Evidence like this BMJ study should be viewed as a road sign pointing to construction or the bumpers kids use in a bowling alley.
It should be a chance – a golden opportunity to adjust our medical systems so that they become more approachable to people of all faiths, colors, genders, backgrounds, or anything else we love to classify one another as.
An excellent way to pursue new innovations is to open up surgical research. Clinical trials of the past tended to exclude women, people of color, and older adults.
This often leads to skewed understandings of how different populations respond to surgical procedures, even when they are elective.
Instead of our leading treatments being ineffective, they should be the cream of the crop.
That is why many medical professionals speak out against policy initiatives that curtail medical knowledge, practice, procedures, and options for patients.
Whatever your personal beliefs, these restrictions get in the way of critical data we need to make better decisions about the future of American healthcare.

The other crucial improvement we can make is bridging the information gap between medical facilities and current academic research.
Whenever we see those medical dramas on TV where everyone and their cousin is reading all the latest insightful analysis, that tends to not be accurate.

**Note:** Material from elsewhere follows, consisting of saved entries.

Lemma wf_step s s' : step s s' → wf s → wf s'.
Proof.
  intros Hstep Hwf.
  destruct Hstep as [s' Hr | name value | name item item' Hitem Hnd | name sel Hnil | l
                    | n ls l Hn Ht | n sel l Hn Ht].
  - by eapply wf_rstep.
  - unfold init_item. case_bool_decide as Hname; [done|].
    destruct Hwf as [Hls Hdt Hst Hdn Hsn Hdep]. split; cbn; [| | done | | done |].
    + intros m Hm. apply lookup_insert_is_Some'.
      apply lookup_insert_is_Some' in Hm as [-> | Hm]; auto.
    + intros m ls h Hm Hin. apply lookup_insert_Some in Hm as [[<- <-]|[Hne Hm]].
      * by apply elem_of_nil in Hin.
      * eauto.
    + intros m ls Hm. apply lookup_insert_Some in Hm as [[<- <-]|[Hne Hm]].
      * constructor.
      * eauto.
    + intros m item Hm. apply lookup_insert_Some in Hm as [[<- <-]|[Hne Hm]].
      * constructor.
      * eauto.
  - destruct Hwf as [Hls Hdt Hst Hdn Hsn Hdep]. split; cbn; [|done..|].
    + intros m Hm. apply lookup_insert_is_Some' in Hm as [<-|Hm]; eauto.
    + intros m item0 Hm. apply lookup_insert_Some in Hm as [[<- <-]|[Hne Hm]]; eauto.
  - destruct Hwf as [Hls Hdt Hst Hdn Hsn Hdep]. split; cbn; [done|done| |done| |done].
    + intros m sel0 h Hm Hin. apply lookup_insert_Some in Hm as [[<- <-]|[Hne Hm]].
      * rewrite Hnil in Hin. by apply elem_of_nil in Hin.
      * eauto.
    + intros m sel0 Hm. apply lookup_insert_Some in Hm as [[<- <-]|[Hne Hm]].
      * rewrite Hnil. constructor.
      * eauto.
  - destruct Hwf as [Hls Hdt Hst Hdn Hsn Hdep]. split; cbn; [done| | |done|done|done].
    + intros m ls h Hm Hin. destruct (Hdt m ls h Hm Hin) as (l0 & Hl0 & ?).
      exists l0. split; [by apply lookup_app_l_Some|done].
    + intros m sel h Hm Hin. destruct (Hst m sel h Hm Hin) as (l0 & Hl0 & ?).
      exists l0. split; [by apply lookup_app_l_Some|done].
  - destruct Hwf as [Hls Hdt Hst Hdn Hsn Hdep]. split; cbn.
    + intros m Hm. apply lookup_insert_is_Some'. right. auto.
    + intros m ls0 h Hm Hin. apply lookup_insert_Some in Hm as [[<- <-]|[Hne Hm]].
      * apply elem_of_app in Hin as [Hin|Hin].
        -- destruct (Hdt n ls h Hn Hin) as (l0 & Hl0 & ?).
           exists l0. split; [by apply lookup_app_l_Some|done].
        -- apply list_elem_of_singleton in Hin as ->.
           exists l. split; [by apply list_lookup_middle|done].
      * destruct (Hdt m ls0 h Hm Hin) as (l0 & Hl0 & ?).
        exists l0. split; [by apply lookup_app_l_Some|done].
    + intros m sel h Hm Hin. destruct (Hst m sel h Hm Hin) as (l0 & Hl0 & ?).
      exists l0. split; [by apply lookup_app_l_Some|done].
    + intros m ls0 Hm. apply lookup_insert_Some in Hm as [[<- <-]|[Hne Hm]]; [|eauto].
      apply NoDup_app. split; [eauto|]. split; [|apply NoDup_singleton].
      intros h Hin Hin'. apply list_elem_of_singleton in Hin' as ->.
      destruct (Hdt n ls _ Hn Hin) as (l0 & Hl0 & _).
      apply lookup_lt_Some in Hl0. lia.
    + done.
    + done.
  - destruct Hwf as [Hls Hdt Hst Hdn Hsn Hdep]. split; cbn.
    + done.
    + intros m ls h Hm Hin. destruct (Hdt m ls h Hm Hin) as (l0 & Hl0 & ?).
      exists l0. split; [by apply lookup_app_l_Some|done].
    + intros m sel0 h Hm Hin. apply lookup_insert_Some in Hm as [[<- <-]|[Hne Hm]].
      * cbn in Hin. apply elem_of_app in Hin as [Hin|Hin].
        -- destruct (Hst n sel h Hn Hin) as (l0 & Hl0 & ?).
           exists l0. split; [by apply lookup_app_l_Some|done].
        -- apply list_elem_of_singleton in Hin as ->.
           exists l. split; [by apply list_lookup_middle|done].
      * destruct (Hst m sel0 h Hm Hin) as (l0 & Hl0 & ?).
        exists l0. split; [by apply lookup_app_l_Some|done].
    + done.
    + intros m sel0 Hm. apply lookup_insert_Some in Hm as [[<- <-]|[Hne Hm]]; [|eauto].
      cbn. apply NoDup_app. split; [eauto|]. split; [|apply NoDup_singleton].
      intros h Hin Hin'. apply list_elem_of_singleton in Hin' as ->.
      destruct (Hst n sel _ Hn Hin) as (l0 & Hl0 & _).
      apply lookup_lt_Some in Hl0. lia.
    + done.
Qed.

Lemma wf_steps s s' : rtc step s s' → wf s → wf s'.
Proof. induction 1; eauto using wf_step. Qed.

(** ** What the mutations leave alone *)

Lemma dep_data_store s s' deps : store s' = store s → dep_data s' deps = dep_data s deps.
Proof.
  intros Hst. induction deps as [|dep deps IH]; [done|].
  cbn [dep_data]. by rewrite Hst, IH.
Qed.

Lemma rstep_registered s s' h : rstep s s' → registered s' h → registered s h.
Proof.
  intros Hstep Hreg.
  destruct Hstep as [h0 l l' Hh Ht | n ls ls' Hn Hsub | n sel ls' Hn Hsub]; cbn in Hreg.
  - done.
  - destruct Hreg as [(m & ls0 & Hm & Hin)|Hreg]; [|by right].
    cbn in Hm. apply lookup_insert_Some in Hm as [[<- <-]|[Hne Hm]].
    + left. exists n, ls. split; [done|]. by eapply elem_of_sublist.
    + left. eauto.
  - destruct Hreg as [Hreg|(m & sel0 & Hm & Hin)]; [by left|].
    cbn in Hm. apply lookup_insert_Some in Hm as [[<- <-]|[Hne Hm]].
    + right. exists n, sel. split; [done|]. by eapply elem_of_sublist.
    + right. eauto.
Qed.

Lemma rstep_frame s s' :
  rstep s s' →
  store s' = store s ∧ length (heap s') = length (heap s)
  ∧ ∀ n, selector_result s' n = selector_result s n.
Proof.
  intros Hstep.
  destruct Hstep as [h0 l l' Hh Ht | n ls ls' Hn Hsub | n sel ls' Hn Hsub]; cbn.
  - split; [done|]. split; [apply length_insert|]. intros n. unfold selector_result. cbn.
    destruct (selectors s !! n); [|done]. by erewrite dep_data_store.
  - split; [done|]. split; [done|]. intros m. unfold selector_result. cbn.
    destruct (selectors s !! m); [|done]. by erewrite dep_data_store.
  - split; [done|]. split; [done|]. intros m. unfold selector_result. cbn.
    destruct (decide (n = m)) as [<-|Hne].
    + rewrite lookup_insert_eq, Hn. cbn. by erewrite dep_data_store.
    + rewrite lookup_insert_ne by done.
      destruct (selectors s !! m); [|done]. by erewrite dep_data_store.
Qed.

Even though most doctors work hard to stay updated on the latest information and practical procedures, the adoption of such research tends to be slow as it moves through the hospital administration structure.
Never forget that financial reward incentivizes our healthcare system, not pure academic research.
That means if we want to further research the causes of black men experiencing a higher death rate post-surgery, a team will need funding to pursue such inquiries. That takes money.
The best thing we can do to ensure all people receive fair and equal access to medical treatment is to unlock the systematic biases holding them back from education, housing, community services, and any other opportunities.